• [Stored items]:

____

Lemma only_send build between chunks id : only between → only (send_chunks build between chunks id).
Proof.
  intros Hb. revert id. induction chunks as [|chunk rest IH]; intros id; cbn [send_chunks]; [each_auto|].
  destruct (build chunk id) as [payload|e]; [|each_auto].
  apply each_bind; [typeclasses eauto|apply only_trigger; auto|]. intros [e|]; each_auto.
Qed.
#[local] Hint Resolve only_send : each.
Lemma only_refresh_due cfg s : only (refresh_due r cfg s).
Proof. unfold refresh_due, refreshConnectionSubscriptions, syncSubscriptions. each_auto. Qed.
Lemma only_sendSubscriptions (a : A) symbols id n : only (sendSubscriptions a symbols id n).
Proof. unfold sendSubscriptions. each_auto. Qed.
End writes.

Section reads.
Context (Hread : ∀ x, P (Call ReadFrame x)).

Lemma only_ReadMessage : only default_ReadMessage.
Proof. unfold default_ReadMessage. apply each_endless; [typeclasses eauto|]. intros []. each_auto. Qed.
Lemma only_static_ReadMessage pongWait h : only (static_ReadMessage pongWait h).
Proof. unfold static_ReadMessage. apply each_endless; [typeclasses eauto|]. intros h'. unfold static_frame, alive, recordActivity. each_auto. Qed.
End reads.

Section ingests.
Context (Hingest : ∀ bar x, P (Call (IngestKline_ bar) x)).

Lemma only_ingest a bars : only (ingest_bars r a bars).
Proof.
  induction bars as [|bar bars IH]; cbn [ingest_bars]; [each_auto|]. apply each_bind; [typeclasses eauto|each_auto|intros _].
  apply each_bind; [typeclasses eauto|apply only_trigger; auto|]. intros [e|]; each_auto.
Qed.
#[local] Hint Resolve only_ingest : each.
Lemma only_handle a h doc : only (handle_message r a h doc).
Proof. unfold handle_message, recordActivity. each_auto. Qed.
End ingests.
End calls.

Lemma only_omap {X} (f : call collectorE → option X) tr : all_calls (λ c, f c = None) tr → omap f tr = [].
Proof. induction 1 as [|c tr Hc _ IH]; [done|]. cbn. by rewrite Hc. Qed.

(** ** Symbol lists *)

Lemma chunks_concat fuel size symbols : (0 < size)%nat → (length symbols <= fuel)%nat → concat (chunks_from fuel size symbols) = symbols.
Proof.
  revert symbols. induction fuel as [|fuel IH]; intros symbols Hs Hl; destruct symbols as [|s symbols]; try done; simpl in *; [lia|].
  rewrite IH; [apply (take_drop size (s :: symbols))|done|]. rewrite length_drop. simpl. lia.
Qed.

Lemma chunks_sizes fuel size symbols chunk : (0 < size)%nat → chunk ∈ chunks_from fuel size symbols → (0 < length chunk <= size)%nat.
Proof.
  revert symbols. induction fuel as [|fuel IH]; intros symbols Hs Hc; destruct symbols as [|s symbols]; cbn [chunks_from] in Hc; try by apply elem_of_nil in Hc.
  apply elem_of_cons in Hc as [->|Hc]; [rewrite length_take; simpl; lia|eauto].
Qed.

____

• [TASK BRIEF]: Write down exactly the line with "induction bars as", then each line after it through the end of the data.

• [EXERCISE RESPONSE]:
  induction bars as [|bar bars IH]; cbn [ingest_bars]; [each_auto|]. apply each_bind; [typeclasses eauto|each_auto|intros _].
  apply each_bind; [typeclasses eauto|apply only_trigger; auto|]. intros [e|]; each_auto.
Qed.
#[local] Hint Resolve only_ingest : each.
Lemma only_handle a h doc : only (handle_message r a h doc).
Proof. unfold handle_message, recordActivity. each_auto. Qed.
End ingests.
End calls.

Lemma only_omap {X} (f : call collectorE → option X) tr : all_calls (λ c, f c = None) tr → omap f tr = [].
Proof. induction 1 as [|c tr Hc _ IH]; [done|]. cbn. by rewrite Hc. Qed.

(** ** Symbol lists *)

Lemma chunks_concat fuel size symbols : (0 < size)%nat → (length symbols <= fuel)%nat → concat (chunks_from fuel size symbols) = symbols.
Proof.
  revert symbols. induction fuel as [|fuel IH]; intros symbols Hs Hl; destruct symbols as [|s symbols]; try done; simpl in *; [lia|].
  rewrite IH; [apply (take_drop size (s :: symbols))|done|]. rewrite length_drop. simpl. lia.
Qed.

Lemma chunks_sizes fuel size symbols chunk : (0 < size)%nat → chunk ∈ chunks_from fuel size symbols → (0 < length chunk <= size)%nat.
Proof.
  revert symbols. induction fuel as [|fuel IH]; intros symbols Hs Hc; destruct symbols as [|s symbols]; cbn [chunks_from] in Hc; try by apply elem_of_nil in Hc.
  apply elem_of_cons in Hc as [->|Hc]; [rewrite length_take; simpl; lia|eauto].
Qed.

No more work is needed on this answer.